Getting ears pierced can increase attractiveness or lead to a deadly bacterial
infection. Should we stop mothers for imposing this possibly fatal practice on
their baby daughters, who had no choice in the matter? Why then does great
debate occur over a more minor issue, the life of an embryo? A future scale of
importance, and claim to rights, should resemble this descending order of
priority: child, embryo, and then gamete.
It is important to evaluate what the goals are in these medical procedures.
The common goal of gene therapy is for recipients to be healthier, and therefore,
happier. No reasonable physician would want to cause harm to the patient. So in
that sense, there is some murkiness in deciding the risk of the operation against
the benefits of aesthetic enhancement. Does the risk of surgery ultimately justify
the patients desires, and is the desire for a more youthful appearance equal to
necessity? In this scenario, it would be helpful to perform a cost-benefit analysis.
The trouble is how to go about empirically quantifying the proposed benefits of
physical transformation.
Perhaps no one would mind if there were very few of these diagnostic
operations, but what if it was very commonplace? Given the rapid progress in
genome sequencing technology, it is not hard to imagine that we will see, in short
order, the convergence of sequencing “ideal humans” and comparing these perfect
genomes to the embryos of every hopeful set of parents (Figure 2). It is plausible
that billions of PGD procedures could occur over the course of a generation.
With that in mind, it would be interesting to examine how that concerns the
issue of rights, and moral character [1].
After recognition of the moral issue, the question turns to how the scientific
and medical community should respond. Since this procedure is seemingly
performed often enough for it to be debated, it is safe to assume that most
members of the powers that be do not take an absolutist position on the issue.

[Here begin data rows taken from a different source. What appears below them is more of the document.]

Lemma record_inputs_collide_witness :
  ∃ lost, (lost = "a/b___c" ∨ lost = "a___b/c") ∧ ∀ i, topic_map (all_topics [("a", "b___c"); ("a___b", "c")]) !! i ≠ Some lost.
Proof.
  apply (record_inputs_collide [("a", "b___c"); ("a___b", "c")] "a" "b___c" "a___b" "c").
  - intros n o. rewrite !elem_of_cons, elem_of_nil. naive_solver.
  - apply list_elem_of_here.
  - apply list_elem_of_further, list_elem_of_here.
  - discriminate.
  - reflexivity.
  - reflexivity.
Defined.

(** A serialiser for byte arrays from [cam/image], without parameters or with the framing. *)
Definition ipc_params : gmap string ParameterValue := {[FRAMING := PString FRAMING_ARROW_IPC]}.
Definition bytes_info (n : nat) : ArrowTypeInfo sample_type :=
  mkInfo _ SUInt8 n 0 None 0 [mkOffset 0 n] [] None (Some (compute_schema_hash SUInt8)).
Definition sample_message (params : gmap string ParameterValue) (data : Bytes) : TimestampedEvent :=
  mkTimestamped (ROutput 0%N "cam" "image" (mkMessageMetadata 0 (bytes_info (length data)) params) (Some data)) 0.
Definition sample_deserialize (b : bytes) : res TimestampedEvent :=
  match b with
  | Byte.x00 :: data => Ok (sample_message ∅ data)
  | Byte.x01 :: data => Ok (sample_message ipc_params data)
  | _ => Err "invalid message"
  end.
Definition sample_serialize (e : TimestampedEvent) : res bytes :=
  match e with
  | mkTimestamped (ROutput d n o (mkMessageMetadata ts
      (mkInfo _ SUInt8 l 0 None 0 [mkOffset 0 l'] [] None (Some h)) params) (Some data)) ts' =>
      if decide (d = 0%N ∧ n = "cam" ∧ o = "image" ∧ ts = 0%Z ∧ ts' = 0%Z ∧ l = length data ∧ l' = length data ∧
                 h = compute_schema_hash SUInt8)
      then if decide (params = ∅) then Ok (Byte.x00 :: data)
           else if decide (params = ipc_params) then Ok (Byte.x01 :: data) else Err "unsupported"
      else Err "unsupported"
  | _ => Err "unsupported"
  end.
Lemma sample_serialize_ok e b : sample_serialize e = Ok b → sample_deserialize b = Ok e.
Proof.
  unfold sample_serialize. repeat (case_match; try done); intros [= <-]; destruct_and!; subst; reflexivity.
Qed.

Definition sample_bytes : ArrayData sample_type := mkArray _ SUInt8 3 0 None 0 [[Byte.x61; Byte.x62; Byte.x63]] [].
Definition sample_input (params : gmap string ParameterValue) : RecordInput :=
  RInput "cam___image" (mkMessageMetadata 0 (bytes_info 3) params) sample_bytes.
Definition sample_parse (s : string) : res (gmap string string) := Ok {["cam___image" := "cam/image"]}.
Definition sample_env : gmap string string := {["DORA_RECORD_FILE" := "f"; "DORA_RECORD_TOPICS" := "t"]}.
Definition sample_uuid : bytes := replicate 16 Byte.x00.
Definition sample_recorded : list (Z * RecordInput) :=
  [(5%Z, sample_input ∅); (6%Z, RIgnored); (9%Z, sample_input ∅); (9%Z, RStop); (10%Z, sample_input ∅)].
Definition sample_reverse : gmap string (string * string) := {["cam___image" := ("cam", "image")]}.
Definition sample_file : res bytes :=
  record_main sample_parse sample_serialize 0%N sample_env 2 sample_uuid sample_recorded.
Definition one_speed : f64 := f64_of_u64 1.

Lemma sample_setup : record_setup sample_parse sample_env = Ok ("f", sample_reverse, "").
Proof.
  unfold record_setup. assert (sample_env !! "DORA_RECORD_FILE" = Some "f") as -> by by vm_compute.
  assert (sample_env !! "DORA_RECORD_TOPICS" = Some "t") as -> by by vm_compute.
  assert (sample_env !! "DORA_RECORD_DESCRIPTOR" = None) as -> by by vm_compute.
  cbn [res_of_option mbind res_bind default sample_parse]. unfold reverse_map.
  change (hash_iter ?m) with (map_to_list m). rewrite map_to_list_singleton. reflexivity.
Qed.

Lemma record_replay_roundtrip_witness :
  ∃ file actions, sample_file = Ok file ∧
    replay_pass sample_deserialize (λ _ _, Ok tt) "cam" one_speed file [] = (Ok tt, actions) ∧
    length (sends actions) = 2.
Proof.
  assert (is_ok sample_file = true) as Hok by by vm_compute.
  destruct sample_file as [file| |] eqn:E; [|discriminate Hok..]. exists file.
  destruct (record_replay_roundtrip sample_parse 0%N sample_serialize sample_deserialize sample_serialize_ok sample_env
    "f" sample_reverse "" 2 sample_uuid sample_recorded file "cam" one_speed sample_setup E) as (actions & Hr & Hs).
  - lia.
  - reflexivity.
  - repeat constructor; cbn; lia.
  - unfold sample_reverse. intros i a b [_ [= <- <-]]%lookup_singleton_Some. split; vm_compute; reflexivity.
  - exists actions. split; [reflexivity|]. split; [exact Hr|]. apply Forall2_length in Hs. rewrite <- Hs. by vm_compute.
Defined.

Definition sample_parse_yaml (y : bytes) : res Value := Ok sample_yaml.
Lemma sample_yaml_unique : unique_keys sample_yaml.
Proof.
  intros nodes m [= <-]. rewrite !elem_of_cons, elem_of_nil.
  intros [[= ->]|[[= ->]|[]]]; cbn; rewrite !NoDup_cons, !not_elem_of_cons, !elem_of_nil; split_and!; first [done|tauto|apply NoDup_nil_2].
Qed.

Lemma replay_descriptor_spec_witness :
  ∃ file d' (nodes' : list Value), sample_file = Ok file ∧
    replay_descriptor sample_parse_yaml "replay" "f" "1" false [] file = Ok d' ∧
    get "nodes" d' = Some (VSequence nodes') ∧ length nodes' = 2.
Proof.
  assert (is_ok (sample_file ≫= replay_descriptor sample_parse_yaml "replay" "f" "1" false []) = true) as Hok by by vm_compute.
  destruct sample_file as [file| |] eqn:E; [|discriminate Hok..]. change (Ok file ≫= ?f) with (f file) in Hok.
  destruct (replay_descriptor sample_parse_yaml "replay" "f" "1" false [] file) as [d'| |] eqn:Ed; [|discriminate Hok..].
  exists file, d'.
  destruct (replay_descriptor_spec sample_parse_yaml "replay" "f" "1" false [] file d') as
    (header & entries & d & nodes & nodes' & to_replace & _ & _ & Hp & _ & _ & Hn & Hn' & _ & Hall).
  - intros y d [= <-]. exact sample_yaml_unique.
  - exact Ed.
  - exists nodes'. split; [reflexivity|]. split; [exact Ed|]. split; [exact Hn'|].
    injection Hp as <-. injection Hn as <-. apply Forall2_length in Hall. by rewrite <- Hall.
Defined.

Lemma ipc_recording_unreadable_witness :
  ∃ e data, entry_of 0%N sample_serialize 2 (mkMessage 5 "cam" "image" (mkMessageMetadata 0 (bytes_info 3) ipc_params) sample_bytes) = Ok e ∧
    replay_entry sample_deserialize e = [SendTyped "image" (bytes_info 3) ipc_params data] ∧
    is_ok (data_to_arrow_array (λ _, None) (Some (DMVec data)) (bytes_info 3) ipc_params) = false.
Proof.
  set (m := mkMessage _ _ _ _ _). assert (is_ok (entry_of 0%N sample_serialize 2 m) = true) as Hok by by vm_compute.
  destruct (entry_of 0%N sample_serialize 2 m) as [e| |] eqn:E; [|discriminate Hok..]. exists e.
  destruct (ipc_recording_unreadable 0%N sample_serialize sample_deserialize sample_serialize_ok 2 m e E) as (data & Hr & Hd).
  - reflexivity.
  - cbn. lia.
  - intros info buf _. reflexivity.
  - exists data. split; [reflexivity|]. split; [exact Hr|]. exact (Hd (λ _, None)).
Defined.

Definition sample_payloads : list (Z * ProxyInput) :=
  [(5%Z, PTimeout); (6%Z, PPayload (Byte.x00 :: [Byte.x61])); (7%Z, PError); (8%Z, PPayload [Byte.x07]);
   (9%Z, PPayload (Byte.x00 :: [Byte.x62; Byte.x63]))].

That is, there are not sufficient numbers of people who think embryo biopsy is
always wrong, and calling for it to be illegal. Can we then infer that destroying
cells with gene defects before pregnancy is a societal good?
The Utilitarian approach asks what results in the best overall consequences [1].

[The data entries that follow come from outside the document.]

Definition set_param (dataflow_id : Uuid) (node_id : NodeId) (key value : string) : CM S ControlRequestReply :=
  target ← resolve_param_target dataflow_id node_id;
  with_store (put_node_param dataflow_id node_id key (value_to_vec value));;
  forward_param dataflow_id target (CatchUpSetParam node_id key value)
    (SetParam dataflow_id node_id key value) ensure_set_param_forward_applied;;
  mret ParamSet.

Definition delete_param (dataflow_id : Uuid) (node_id : NodeId) (key : string) : CM S ControlRequestReply :=
  target ← resolve_param_target dataflow_id node_id;
  with_store (delete_node_param dataflow_id node_id key);;
  forward_param dataflow_id target (CatchUpDeleteParam node_id key)
    (DeleteParam dataflow_id node_id key) ensure_delete_param_forward_applied;;
  mret ParamDeleted.

(** *** Replay of persisted parameters *)

Fixpoint collect_param_replay_items (dataflow_id : Uuid) (node_ids : list NodeId)
    : CM S (list (NodeId * string * list Byte.byte)) :=
  match node_ids with
  | [] => mret []
  | node_id :: node_ids =>
      params ← catch (with_store (list_node_params dataflow_id node_id));
      rest ← collect_param_replay_items dataflow_id node_ids;
      mret (match params with
            | Ok params => ((λ e : string * list Byte.byte, (node_id, e.1, e.2)) <$> params) ++ rest
            | _ => rest
            end)
  end.

Definition replay_item (dataflow_id : Uuid) (channel : ChannelId) (item : NodeId * string * list Byte.byte)
    : CM S unit :=
  let '(node_id, key, bytes) := item in
  value ← lift (res_of_option "invalid persisted param JSON" (value_from_slice bytes));
  raw ← send_and_receive channel (SetParam dataflow_id node_id key value);
  reply ← lift (res_of_option "failed to deserialize reply" raw);
  result ← lift (res_of_option "unexpected reply" (ensure_set_param_forward_applied reply));
  lift result.

(** The number of items attempted and failed. *)
Fixpoint replay_items (dataflow_id : Uuid) (channel : ChannelId) (items : list (NodeId * string * list Byte.byte))
    : CM S (nat * nat) :=
  match items with
  | [] => mret (0, 0)
  | item :: items =>
      r ← catch (replay_item dataflow_id channel item);
      '(attempted, failed) ← replay_items dataflow_id channel items;
      mret (Datatypes.S attempted, match r with Ok _ => failed | _ => Datatypes.S failed end)
  end.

That is, the ethical choice is the one that produces the greatest utility, or
benefits, for all parties [1]. Ignoring scientific difficulties regarding PGD for a
moment, this question is the core problem for both proponents and detractors of
embryo diagnosis: how to determine interests in an embryo. Does the embryo
care if it lives or dies? Even if it does not care, does that mean killing it is not a
bad result? If a comatose patient is murdered, it may not be sufficiently aware to
care that it is dying, but what if it had the possibility to regain consciousness?
Then certainly, it would follow, such an act has negative consequences. Is killing
an embryo as wrong as killing someone in their sleep? The answer is, of course
not. Viewed through the perspective of a society guided by this writers ethical
norms, we would lose nothing close to the value of a mature human, after each
PGD procedure. So, it is true that killing embryo can have a negative
consequence if was done for no purpose at all, that is, to kill embryos for its own
sake. But when measured against the potentially positive consequence of a
happier, more benevolent, generation of humans, the negative consequences
appear to be insignificant. What is really being considered is not the emotional
state of those eight cells, but how we treat human life.
The political philosopher Robert Nozick [4,5] noted the following:
“Utilitarian theory is embarrassed by the possibility of utility monsters who get
enormously greater gains in utility from any sacrifice of others than these others
lose. For, unacceptably, the theory seems to require that we all be sacrificed in
the monster’s maw, in order to increase total utility. Similarly if people are utility
devourers with respect to animal, always getting greatly counterbalancing utility
from each sacrifice of an animal, we may feel that ‘utilitarianism for animals,
Kantianism for people’...”
The example above is an argument against utilitarianism. Although the whole
point of the thought experiment is to bring up the idea of someone who
experienced much more utility than any real person, for the purposes of this
essay, parents that discard potential offspring can be considered to be utility
monsters. They should hardly view this label in a positive light. Nozick uses
“utility monster” to refer to a hypothetical agent who had an enormous capacity
to experience utility. Although parents are just people, and therefore are by
definition not utility monsters (to Nozick), for the sake of argument it helps to
compare parents and embryos, the way monsters are described relative to people.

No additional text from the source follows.